Re: Continuing /dev/random problems with 2.4

[H. Peter Anvin]

Peter Monta wrote:

> 
> Well, yes and no.  What you really need is a conservative estimate
> of how much entropy is contained in n bits of input; a cryptographic
> hash, such as MD5, will distill out the "truly random".  The comments
> in drivers/char/random.c claim that the input hash is cryptographically
> noncritical, but to be pedantic, maybe MD5 the audio noise before
> writing to /dev/random.
> 


/dev/random rather does that itself (that's what the output hash does.)


> Assuming the sound-card output looks like reasonable noise of
> a few LSBs amplitude, a conservative estimate might be 0.1 bit
> of entropy per sample.  This is 9600 bits of entropy per second
> from a stereo card, more than enough.
> 
> A small daemon would wake up every so often, check if /dev/random
> needs topped up, read some audio samples, MD5(), write(),
> ioctl(# of claimed entropy bits).  I haven't seen the i810 RNG tools,
> but I guess they do something similar.


The point with the tests that have been mentioned is to derive such a
conservative estimate, and to raise a red flag if the output suddenly
becomes predictable.

	-hpa

 

Re: Continuing /dev/random problems with 2.4

[Peter Monta]

> The point with the tests that have been mentioned is to derive such a
> conservative estimate, and to raise a red flag if the output suddenly
> becomes predictable.

Ah, I see; I was misled by the "truly random" remark, sorry.  So a reasonable
sanity test for a block of audio samples might be a standard deviation
greater than a few LSB; this will catch constant or close-to-constant
output.

Re: Continuing /dev/random problems with 2.4

[David Wagner]

Jeff Garzik  wrote:
>There actually used to be a timer function in i810_rng driver which
>directly added entropy to the pool.  batch_entropy_store was exported in
>order to do this.
>
>However, that was just the quick and dirty way.  You DO NOT want to do
>this in the kernel, because one must perform fitness tests on the random
>data before adding it to the kernel's /dev/[u]random entropy pool.
>Putting proper fitness tests into the kernel is just plain code bloat.

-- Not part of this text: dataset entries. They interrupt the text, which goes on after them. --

(* ===== verification/StepsIO.v ===== *)
(** * The module's operations keep the invariant: queueing, opening, reading, replying

    The operations as steps, and what each of them asks of its caller. *)
From S2P Require Import Prelude Protocol Linux Kernel Sample Command BlockDev CharDev CharDevProps Invariant.

(** ** The steps *)
Section steps.
Context `{BL : BioLaws} `{IL : IovLaws} `{LCL : LinuxConstLaws} `{inh : hands}.
Implicit Types s : kstate.

(** [OpQueue]: blk-mq allocates a request and hands it to [bius_queue_rq].
    [OpReport], [OpReturn]: a zone report up to its wait, and from there on, the task
    [killed] or not.  The others are the file operations of [/dev/bius] on connection [c]. *)
Inductive kop :=
  | OpQueue (d k : Z) (rq : request)
  | OpReport (d sector nr_zones blkz kreq : Z)
  | OpReturn (killed : bool) (nr blkz kreq : Z) (cb : list Z -> Z -> ST kstate Z)
  | OpOpen (c : Z)
  | OpRead (c : Z) (pad1 pad2 : list Z) (to : iov_iter)
  | OpWrite (um : user_mem) (e : create_env) (c : Z) (stack : list Z) (from : iov_iter)
  | OpRelease (c : Z).

Definition run_kop (op : kop) : ST kstate unit :=
  match op with
  | OpQueue d k rq => _ ← modify (set_blk_rqs <[k := rq]>); _ ← bius_queue_rq d k; mret tt
  | OpReport d sector nr_zones blkz kreq => report_submit d sector (Z.min nr_zones BIUS_MAX_ZONES) blkz kreq
  | OpReturn killed nr blkz kreq cb => res ← down_killable killed kreq; _ ← report_finish nr blkz kreq cb res; mret tt
  | OpOpen c => _ ← bius_dev_open (Some c); mret tt
  | OpRead c pad1 pad2 to => _ ← bius_dev_read c pad1 pad2 [] to; mret tt
  | OpWrite um e c stack from => _ ← bius_dev_write um e c stack from; mret tt
  | OpRelease c => _ ← bius_dev_release c; mret tt
  end.

(** [bius_report_zones] is the two steps, and what happens in between. *)
Lemma report_zones_steps killed device sector nr_zones blkz kreq meanwhile cb s :
  (_ ← bius_report_zones device sector nr_zones (Some blkz) kreq (_ ← meanwhile; down_killable killed kreq) cb; mret tt : ST kstate unit) s =
  (_ ← run_kop (OpReport device sector nr_zones blkz kreq); _ ← (meanwhile : ST kstate unit);
   run_kop (OpReturn killed (Z.min nr_zones BIUS_MAX_ZONES) blkz kreq cb)) s.
Proof.
  unfold bius_report_zones. cbn [run_kop]. unfold mbind, ST_bind.
  destruct (report_submit _ _ _ _ _ s) as [[[] s1]| |]; [|done|done].
  destruct (meanwhile s1) as [[[] s2]| |]; [|done|done].
  destruct (down_killable killed kreq s2) as [[res s3]| |]; done.
Qed.

(** The callback of a zone report stores what it likes in its own memory. *)
Definition cb_ok (cb : list Z -> Z -> ST kstate Z) : Prop :=
  forall z i s, wp (cb z i) (fun _ s' => exists m, s' = set_kmem (fun _ => m) s) s.

(** What the block layer guarantees of a request: a supported operation, and
    bios that hold the data it has. *)
Definition rq_ok (rq : request) : Prop :=
  let type := to_bius_request (rq_op rq) in
  type <> BIUS_INVALID_OP /\
  (request_may_have_data type = true ->
     rq_bios rq <> [] /\ Forall (fun x => 0 < bi_size x) (rq_bios rq) /\
     rq_bytes rq = Z.of_nat (length (rq_extent rq)) /\ rq_bytes rq < 2 ^ 64).

(** The header [bius_dev_write] works on, whatever part of it was written. *)
Definition written_header (stack : list Z) (from : iov_iter) : bius_u2k_header :=
  let bs := (copy_from_iter sizeof_u2k from).1 in u2k_of_bytes (bs ++ drop (length bs) stack).

(** A creation that succeeds, at a fresh address, under a name no device has. *)
Definition create_ok s (um : user_mem) (e : create_env) (h : bius_u2k_header) : Prop :=
  let o := options_of_bytes (copy_from_user um (u2k_user_data h) sizeof_options) in
  create_succeeds e = true /\
  (forall dev, ce_kmalloc e = Some dev -> devices s !! dev = None) /\
  (forall d, d ∈ all_disk_list s -> named s (opt_disk_name o) d = false).
(* ===== verification/StepsDev.v ===== *)
(** * The module's operations keep the invariant: creating, connecting, writing, closing *)
From S2P Require Import Prelude Protocol Linux Kernel Sample Command BlockDev CharDev CharDevProps Invariant StepsIO StepsReport.

Section steps.
Context `{BL : BioLaws} `{IL : IovLaws} `{LCL : LinuxConstLaws} `{inh : hands}.
Implicit Types s : kstate.

(** *** Creating and connecting *)
Lemma conns_of_attach C c v v' d :
  C !! c = Some v -> conn_block_dev v = None ->
  conns_of (<[c := v']> C) d
    = if decide (conn_block_dev v' = Some d) then {[c]} ∪ conns_of C d else conns_of C d.
Proof.
  intros Hc Hv. apply set_eq. intros x. rewrite elem_of_conns_of.
  assert (c ∉ conns_of C d) as Hno by (rewrite elem_of_conns_of; naive_solver).
  destruct (decide (x = c)) as [->|Hne].
  - rewrite lookup_insert_eq. case_decide as Hd.
    + rewrite elem_of_union, elem_of_singleton. naive_solver.
    + naive_solver.
  - rewrite lookup_insert_ne by done. rewrite <- elem_of_conns_of.
    case_decide; [|done]. rewrite elem_of_union, elem_of_singleton. tauto.
Qed.
Lemma size_conns_of_attach C c v v' d :
  C !! c = Some v -> conn_block_dev v = None ->
  Z.of_nat (size (conns_of (<[c := v']> C) d))
    = Z.of_nat (size (conns_of C d)) + (if decide (conn_block_dev v' = Some d) then 1 else 0).
Proof.
  intros Hc Hv. rewrite (conns_of_attach C c v v' d Hc Hv). case_decide; [|lia].
  assert (c ∉ conns_of C d) as Hno by (rewrite elem_of_conns_of; naive_solver).
  rewrite size_union by set_solver. rewrite size_singleton. lia.
Qed.

(** Connection [c], idle so far, uses device [dev], old or new. *)
Lemma attached_kinv s s' c dev v' :
  kinv s -> connections s !! c = Some (Connection None [] None) ->
  dev ∈ all_disk_list s' -> devices s' = <[dev := v']> (devices s) ->
  connections s' = <[c := Connection (Some dev) [] None]> (connections s) ->
  blk_rqs s' = blk_rqs s -> pdus s' = pdus s -> next_request_id s' = next_request_id s -> kbufs s' = kbufs s ->
  NoDup (all_disk_list s') ->
  (forall d, d ∈ all_disk_list s' <-> d ∈ all_disk_list s \/ d = dev) ->
  dev_pending v' = (if decide (dev ∈ all_disk_list s) then queue s (Pending dev) else []) ->
  dev_num_connection v' = Z.of_nat (size (conns_of (connections s) dev)) + 1 ->
  dev_num_connection v' < 2 ^ 32 ->
  (forall d1 d2 v, d1 ∈ all_disk_list s' -> d2 ∈ all_disk_list s' -> devices s' !! d1 = Some v ->
    named s' (gd_disk_name (dev_disk v)) d2 = true -> d2 = d1) ->
  (forall x, tally (ev_starts x) (trace s') = tally (ev_starts x) (trace s) /\
     tally (ev_ends x) (trace s') = tally (ev_ends x) (trace s)) ->
  idle_user c -> kinv s'.
Proof.
  intros [Hq Hn Hdi [Hs Hi] Ht Hrep Hh] Hc Hdev HD HC Hrq Hps Hnid Hbufs Hnd HL Hpend Hnum Hlt Hnames Htr Hidle.
  assert (forall o, queue s' o = queue s o) as HQ.
  { intros [d|c'|a]; [| |done].
    - destruct (decide (d = dev)) as [->|Hne].
      + transitivity (dev_pending v').
        * unfold queue, queue_of. rewrite decide_True, HD, lookup_insert_eq by done. done.
        * rewrite Hpend. case_decide; [done|]. unfold queue, queue_of. by rewrite decide_False.
      + unfold queue, queue_of. rewrite HD, lookup_insert_ne by done.
        apply decide_ext. rewrite HL. naive_solver.
    - unfold queue, queue_of. rewrite HC. destruct (decide (c' = c)) as [->|Hne].
      + by rewrite lookup_insert_eq, Hc.
      + by rewrite lookup_insert_ne. }
  split.
  - rewrite Hrq, Hps, Hnid. by eapply qinv_ext.
  - by rewrite Hnid.
  - destruct Hdi as [N1 N2 N3 N4 N5]. split.
    + done.
    + intros d Hd. rewrite HD. destruct (decide (d = dev)) as [->|Hne]; [by rewrite lookup_insert_eq|].
      rewrite lookup_insert_ne by done. apply N2. apply HL in Hd. naive_solver.
    + intros c' v d. rewrite HC. destruct (decide (c' = c)) as [->|Hne].
      * rewrite lookup_insert_eq. intros [= <-] [= <-]. done.
      * rewrite lookup_insert_ne by done. intros Hv Hd. apply HL. left. eauto.
    + intros d v Hd. rewrite HD, HC, (size_conns_of_attach _ c (Connection None [] None)) by done. kfields.
      destruct (decide (d = dev)) as [->|Hne].
      * rewrite lookup_insert_eq. intros [= <-]. rewrite decide_True by done. split; [done|lia].
      * rewrite lookup_insert_ne by done. intros Hv. rewrite decide_False by congruence.
        rewrite Z.add_0_r. apply N4; [|done]. apply HL in Hd. naive_solver.
    + exact Hnames.
  - split; rewrite HC.
    + intros c' v k. destruct (decide (c' = c)) as [->|Hne].
      * rewrite lookup_insert_eq. by intros [= <-].
      * rewrite lookup_insert_ne, Hrq, Hps by done. eauto.
    + intros c' v. destruct (decide (c' = c)) as [->|Hne]; [|rewrite lookup_insert_ne by done; eauto].
      rewrite lookup_insert_eq. by intros [= <-].
  - intros x. destruct (Htr x) as [-> ->]. rewrite Hrq. apply Ht.
  - rewrite Hrq, Hps, Hbufs. by eapply rinv_ext.
  - eapply hinv_frame; [exact Hh| | |by rewrite Hrq, Hps].
    + intros c' k' h Hc'. rewrite HC. by eapply idle_conns.
    + intros a k' d' _ Hd'. apply HL. by left.
Qed.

Hmm.  I don't quite follow your reasoning.  Does the kernel already
perform fitness tests on random data from other drivers?  I don't
think so.

The i810 rng seems much less prone to entropy failure than the data
currently collected from I/O events.  Why are fitness tests for it more
important than for the existing entropy sources that are currently in
the kernel?

What am I missing?

Re: Continuing /dev/random problems with 2.4

[H. Peter Anvin]

Peter Monta wrote:

>>The point with the tests that have been mentioned is to derive such a
>>conservative estimate, and to raise a red flag if the output suddenly
>>becomes predictable.
>>
> 
> Ah, I see; I was misled by the "truly random" remark, sorry.  So a reasonable
> sanity test for a block of audio samples might be a standard deviation
> greater than a few LSB; this will catch constant or close-to-constant
> output.
> 


However, those aren't the main failure modes you need to be concerned 
with.  Antenna effects may actually be your biggest problem -- picking 
up deterministic signals from other parts of the system.

However, I believe this is a solved problem.  It would definitely be 
interesting taking rngd and figuring out a way to drive it from /dev/dsp 
-- probably not too difficult a modification.

	-hpa

Re: Continuing /dev/random problems with 2.4

[David Wagner]

Peter Monta  wrote:
>Many motherboards have on-board sound.  Why not turn the mic
>gain all the way up and use the noise---surely there will be
>a few bits' worth?

That may be reasonable, but beware: there are some potential pitfalls.
For instance, is there a risk that the audio data you read is strongly
correlated to 60Hz mains noise in some scenarios?  Also, my understanding
is that the quality of randomness you get can depend on which sound card
you have, and moreover that the left and right channels can be strongly
correlated (audio-entropyd takes the difference between the two).
I think there are some things you can do, but it seems that one might
want to be a bit careful here.

In general, I am warmly supportive of using as diverse a set of entropy
sources as possible to provide robustness in case one source unexpectedly
fails, but I also recommend care in analyzing how much entropy each
source really gives you (it seems prudent to be a bit conservative in
one's entropy estimates, due to the variety of subtle effects that can
compromise the quality of your randomness sources).

Also, you may be interested in audio-entropyd, rexx, and Nautilus,
all of which use something like this as part of their entropy collection.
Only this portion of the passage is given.